Dabei würden uns diese Geschichten so sehr helfen, Wissenschaft greifbar, transparent und attraktiv zu machen. Und auch wenn man die Kritik innerhalb der wissenschaftlichen Welt nachvollziehen kann, die staunend und irritiert zur Kenntnis nimmt, welchen Zulauf pseudowissenschaftliche Events wie zum Beispiel die TED-Konferenz haben, so sollte ihnen dies ab er auch zeigen, dass ein immenser Hunger auf Wissenschaftsstories besteht und dass ein massives Verlangen nach intensiveren Einblicken in die faszinierende Welt der Wissenschaft vorhanden ist. Der Pharmakonzern Pfizer hat dies erkannt. Mit Geschichten von und über die eigenen Mitarbeiter, die im Konzern forschen – wie etwa Bob Abraham – und einer parallelen Story über den Patienten Matt Hiznay – verschränkt Pfizer zwei Stories auf ideale Weise – mit Happy End. Natürlich ist dies ein Image-Video. Natürlich ist es eine Marketinggeschichte. Aber eben auch eine Wissenschaftsstory, die uns ein klein wenig eintauchen lässt in die Welt der Wissenschaft.


Dilk und Littger stellen am Ende ihres Artikels die Frage, ob Ideen-Stories die Popkultur der Zukunft werden? Ich denke, die Frage kann man mit einem klaren Ja beantworten: wir wollen mehr von den Geschichten hinter den Ideen hören, die die Welt verändern.

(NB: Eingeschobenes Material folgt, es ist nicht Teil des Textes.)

(* ===== verification/Handler.v ===== *)
(** * The market data handler ([market-data-handler/])

    GapDetector, [write_market_data_to_reorder_buffer], the loop bodies of
    MarketDataHandler ([run]), RealTimeListener ([run]) and MarketEventPublisher
    ([run]), and RetransmitListener ([tcp-client]) over the [Socket] interface. *)

From S2P Require Import Prelude Types Bytes Codec Ring RingBuffers ReorderBuffer Network.

Module HandlerError.
Inductive t : Type :=
  | StartUDPListener | InvalidMulticastGroup | UDPListen | HandlerTooSlow
  | StartRetransmitClient | InvalidRetransmitServer | ConnectToRetransmitServer | RetransmitServer
  | RetransmitClientSend | RetransmitClientReceive
  | ReaderTooFarBehind | WriterTooFarBehind | RetransmitRequestBufferFull.
#[global] Instance eq_dec : EqDecision t.
Proof. solve_decision. Defined.
End HandlerError.

Module GapDetector.
(** [most_recent_packet_id] *)
Definition init : Z := u64 (Config.FIRST_SEQUENCE_ID - 1).

Definition has_gap (new_packet_header : MessageHeader.t) (most_recent_packet_id : Z) : option RetransmitRequest.t * Z :=
  let new_sequence_id := MessageHeader.sequence_number new_packet_header in
  if u64 (most_recent_packet_id + 1) <? new_sequence_id then
    (Some {| RetransmitRequest.first_packet := u64 (most_recent_packet_id + 1);
             RetransmitRequest.last_packet := new_sequence_id |}, new_sequence_id)
  else if new_sequence_id =? u64 (most_recent_packet_id + 1) then (None, u64 (most_recent_packet_id + 1))
  else (None, most_recent_packet_id).
End GapDetector.

Section WriteMarketData.
Context (REORDER_BUFFER_SIZE : Z).

(** [event.subspan<0, BUFFER_SIZE>()] of a shorter span is undefined. *)
Definition write_market_data_to_reorder_buffer (reorder_buffer : ReorderBuffer.t (list Z)) (event : list Z)
    (packet_id : Z) : outcome (expected unit HandlerError.t * ReorderBuffer.t (list Z)) :=
  data ← EncodedMessage.subspan 0 BinaryProtocol.BUFFER_SIZE event;
  '(result, reorder_buffer) ← ReorderBuffer.try_write_span REORDER_BUFFER_SIZE BinaryProtocol.BUFFER_SIZE data packet_id reorder_buffer;
  Ok (match result with
      | ReorderBuffer.LikelySlowReader => Unexpected HandlerError.ReaderTooFarBehind
      | ReorderBuffer.LikelySlowWriter => Unexpected HandlerError.WriterTooFarBehind
      | _ => Value tt
      end, reorder_buffer).
End WriteMarketData.

Module MarketDataHandler.

Record t : Type := {
  udp_packet_buffer_ : LazyRingBuffer.t EncodedMessage.t;
  gap_detector_ : Z;
  retransmit_request_buffer_ : SharedRingBuffer.t RetransmitRequest.t;
  reorder_buffer_ : ReorderBuffer.t (list Z);
}.

(** The program's capacities are [Config.UDP_PACKET_BUFFER_SIZE],
    [Config.RETRANSMIT_BUFFER_SIZE] and [Config.REORDER_BUFFER_SIZE]. *)
Section Run.
Context (h : endian) (UDP_PACKET_BUFFER_SIZE RETRANSMIT_BUFFER_SIZE REORDER_BUFFER_SIZE : Z).

(** [m]: what the slots of the packet buffer hold before. *)
Definition init (m : EncodedMessage.t) : t := {|
  udp_packet_buffer_ := LazyRingBuffer.init UDP_PACKET_BUFFER_SIZE m;
  gap_detector_ := GapDetector.init;
  retransmit_request_buffer_ := SharedRingBuffer.init RETRANSMIT_BUFFER_SIZE;
  reorder_buffer_ := ReorderBuffer.init REORDER_BUFFER_SIZE Config.FIRST_SEQUENCE_ID;
|}.

(** The handling of one packet between [wait_get_tail_ref] and [consume]; an
    error stops the handler, with the packet's slot released or not. *)
Definition handle_packet (new_packet : EncodedMessage.t) (s : t) : outcome (expected unit HandlerError.t * t) :=
  let new_packet := EncodedMessage.decode_header_from_buffer h new_packet in
  let '(request, detector) := GapDetector.has_gap (EncodedMessage.header new_packet) (gap_detector_ s) in
  '(queued, requests) ←
    match request with
    | None => Ok (true, retransmit_request_buffer_ s)
    | Some r => SharedRingBuffer.try_push_internal RETRANSMIT_BUFFER_SIZE r (retransmit_request_buffer_ s)
    end;
  if negb queued then
    Ok (Unexpected HandlerError.RetransmitRequestBufferFull,
        {| udp_packet_buffer_ := udp_packet_buffer_ s; gap_detector_ := detector;
           retransmit_request_buffer_ := requests; reorder_buffer_ := reorder_buffer_ s |})
  else
  payload ← EncodedMessage.get_payload_ref new_packet;
  '(result, reorder) ← write_market_data_to_reorder_buffer REORDER_BUFFER_SIZE (reorder_buffer_ s) payload
    (MessageHeader.sequence_number (EncodedMessage.header new_packet));
  Ok (result, {| udp_packet_buffer_ := LazyRingBuffer.consume (udp_packet_buffer_ s); gap_detector_ := detector;
                 retransmit_request_buffer_ := requests; reorder_buffer_ := reorder |}).

(** [None]: [wait_get_tail_ref] keeps spinning on the empty buffer. *)
Definition run_step (s : t) : outcome (option (expected unit HandlerError.t) * t) :=
  match LazyRingBuffer.try_get_tail_ref UDP_PACKET_BUFFER_SIZE (udp_packet_buffer_ s) with
  | None => Ok (None, s)
  | Some slot =>
      new_packet ← LazyRingBuffer.read slot (udp_packet_buffer_ s);
      '(result, s) ← handle_packet new_packet s;
      Ok (Some result, s)
  end.

(** One round of [RealTimeListener::run]: [datagram] is what [recv] returned, cut
    to the buffer's size ([None]: an error), [stop] whether a stop was requested
    meanwhile. *)
Definition listen_step (datagram : option (list Z)) (stop : bool) (buffer : LazyRingBuffer.t EncodedMessage.t) :
    outcome (expected unit HandlerError.t * LazyRingBuffer.t EncodedMessage.t) :=
  match LazyRingBuffer.try_get_head_ref UDP_PACKET_BUFFER_SIZE buffer with
  | None => Ok (Unexpected HandlerError.HandlerTooSlow, buffer)
  | Some slot =>
      match datagram with
      | None => Ok (Unexpected HandlerError.UDPListen, buffer)
      | Some bytes =>
          new_message ← LazyRingBuffer.read slot buffer;
          buffer ← LazyRingBuffer.write slot
            {| EncodedMessage.header := EncodedMessage.header new_message;
               EncodedMessage.buffer :=
                 EncodedMessage.overwrite 0 (take (Z.to_nat EncodedMessage.MAX_WIRE_SIZE) bytes)
                   (EncodedMessage.buffer new_message) |} buffer;
          Ok (Value tt, if stop then buffer else LazyRingBuffer.publish buffer)
      end
  end.
End Run.
End MarketDataHandler.

Module MarketEventPublisher.
Section Run.
Context (h : endian) (MARKET_EVENT_BUFFER_SIZE REORDER_BUFFER_SIZE : Z).

(** One poll of the wait that [run] is in: [wait_consume_next] while no packet is
    [in_hand], [wait_get_head_ref] and the rest of the round while one is.  A
    failed poll changes nothing. *)
Definition run_step (in_hand : option (list Z)) (reorder_buffer : ReorderBuffer.t (list Z))
    (order_buffer : LazyRingBuffer.t RawEvent.t) :
    outcome (option (list Z) * ReorderBuffer.t (list Z) * LazyRingBuffer.t RawEvent.t) :=
  match in_hand with
  | None =>
      '(result, reorder_buffer) ← ReorderBuffer.try_consume_next REORDER_BUFFER_SIZE reorder_buffer;
      Ok (result, reorder_buffer, order_buffer)
  | Some result =>
      match LazyRingBuffer.try_get_head_ref MARKET_EVENT_BUFFER_SIZE order_buffer with
      | None => Ok (Some result, reorder_buffer, order_buffer)
      | Some slot =>
          event ← BinaryProtocol.decode h result;
          order_buffer ← LazyRingBuffer.write slot event order_buffer;
          Ok (None, reorder_buffer, LazyRingBuffer.publish order_buffer)
      end
  end.
End Run.
End MarketEventPublisher.

Module RetransmitListener.
Section Client.
Context {W : Type} {SK : Socket W}.
(** [fresh]: what an uninitialised [EncodedMessage] holds. *)
Context (h : endian) (fresh : EncodedMessage.t) (REORDER_BUFFER_SIZE : Z) (socket_fd_ : Z).

Definition send_request_to_server (request : RetransmitRequest.t) (w : W) :
    outcome (expected unit HandlerError.t * W) :=
  let serialized_request := RetransmitRequest.serialize h request in
  '(sent, _, w) ← send_range socket_fd_ serialized_request 0 (Z.of_nat (length serialized_request)) w;
  Ok (match sent with Value _ => Value tt | Unexpected _ => Unexpected HandlerError.RetransmitClientSend end, w).

Definition receive_and_decode_header (new_message : EncodedMessage.t) (w : W) :
    outcome (expected unit HandlerError.t * EncodedMessage.t * W) :=
  '(recv_status, buffer, _, w) ← recv_range socket_fd_ (EncodedMessage.buffer new_message) 0
    MessageHeader.PACKED_WIRE_SIZE w;
  let new_message := {| EncodedMessage.header := EncodedMessage.header new_message; EncodedMessage.buffer := buffer |} in
  match recv_status with
  | ReceiveError _ => Ok (Unexpected HandlerError.RetransmitClientReceive, new_message, w)
  | ConnectionClosed => Ok (Unexpected HandlerError.RetransmitServer, new_message, w)
  | Success =>
      let new_message := EncodedMessage.decode_header_from_buffer h new_message in
      if MessageHeader.sequence_number (EncodedMessage.header new_message) =? 0
      then Ok (Unexpected HandlerError.RetransmitServer, new_message, w) else Ok (Value tt, new_message, w)
  end.

(** [recv_range] writes through the payload's span. *)
Definition receive_payload (new_message : EncodedMessage.t) (w : W) :
    outcome (expected unit HandlerError.t * EncodedMessage.t * W) :=
  let length := MessageHeader.payload_length (EncodedMessage.header new_message) in
  _ ← assert_ (0 <? length);
  _ ← assert_ (length <=? Config.MAX_MESSAGE_BYTES);
  span ← EncodedMessage.get_payload_ref new_message;
  '(status, span, _, w) ← recv_range socket_fd_ span 0 length w;
  let new_message := {| EncodedMessage.header := EncodedMessage.header new_message;
    EncodedMessage.buffer := EncodedMessage.overwrite (Z.to_nat MessageHeader.PACKED_WIRE_SIZE) span
      (EncodedMessage.buffer new_message) |} in
  Ok (match status with
      | ConnectionClosed => Unexpected HandlerError.RetransmitServer
      | ReceiveError _ => Unexpected HandlerError.RetransmitClientReceive
      | Success => Value tt
      end, new_message, w).

(** One round of the loop of [handle_request]. *)
Definition receive_packet (first_packet : Z) (reorder_buffer : ReorderBuffer.t (list Z)) (w : W) :
    outcome (expected unit HandlerError.t * ReorderBuffer.t (list Z) * W) :=
  '(result, new_message, w) ← receive_and_decode_header fresh w;
  match result with
  | Unexpected e => Ok (Unexpected e, reorder_buffer, w)
  | Value _ =>
      '(result, new_message, w) ← receive_payload new_message w;
      match result with
      | Unexpected e => Ok (Unexpected e, reorder_buffer, w)
      | Value _ =>
          payload ← EncodedMessage.get_payload_ref new_message;
          _ ← assert_ (Z.of_nat (length payload) =? BinaryProtocol.BUFFER_SIZE);
          _ ← assert_ (MessageHeader.sequence_number (EncodedMessage.header new_message) =? first_packet);
          '(result, reorder_buffer) ← write_market_data_to_reorder_buffer REORDER_BUFFER_SIZE reorder_buffer payload
            (MessageHeader.sequence_number (EncodedMessage.header new_message));
          Ok (result, reorder_buffer, w)
      end
  end.

(** [stops]: what the stop token answers in each round. *)
Fixpoint receive_packets (fuel : nat) (request : RetransmitRequest.t) (stops : list bool)
    (reorder_buffer : ReorderBuffer.t (list Z)) (w : W) :
    outcome (expected unit HandlerError.t * RetransmitRequest.t * ReorderBuffer.t (list Z) * W) :=
  if (RetransmitRequest.first_packet request <? RetransmitRequest.last_packet request) &&
     negb (default false (head stops)) then
    match fuel with
    | O => OutOfFuel
    | S fuel =>
        '(result, reorder_buffer, w) ← receive_packet (RetransmitRequest.first_packet request) reorder_buffer w;
        match result with
        | Unexpected e => Ok (Unexpected e, request, reorder_buffer, w)
        | Value _ =>
            receive_packets fuel {| RetransmitRequest.first_packet := u64 (RetransmitRequest.first_packet request + 1);
                                    RetransmitRequest.last_packet := RetransmitRequest.last_packet request |}
              (tail stops) reorder_buffer w
        end
    end
  else Ok (Value tt, request, reorder_buffer, w).

Definition handle_request (request : RetransmitRequest.t) (stops : list bool)
    (reorder_buffer : ReorderBuffer.t (list Z)) (w : W) :
    outcome (expected unit HandlerError.t * RetransmitRequest.t * ReorderBuffer.t (list Z) * W) :=
  '(result, w) ← send_request_to_server request w;
  match result with
  | Unexpected e => Ok (Unexpected e, request, reorder_buffer, w)
  | Value _ =>
      receive_packets (Z.to_nat (RetransmitRequest.last_packet request - RetransmitRequest.first_packet request))
        request stops reorder_buffer w
  end.
End Client.
End RetransmitListener.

Und wir wollen von den Helden und ihren Herausforderungen hören, die sie in die Welt gesetzt haben.

Und wie das aussehen kann, das konnte man schon 2013 sehen, als die Arizona State University einige der talentiertesten Science Storyteller auf die Bühne holte und sie gegeneinander antreten ließ: "The Great Debate: The Storytelling of Science" ist eine Podiumsdiskussion, auf der sich Wissenschaftler und Autoren gegenseitig die besten Stories erzählen - ein Popkonzert der Ideen.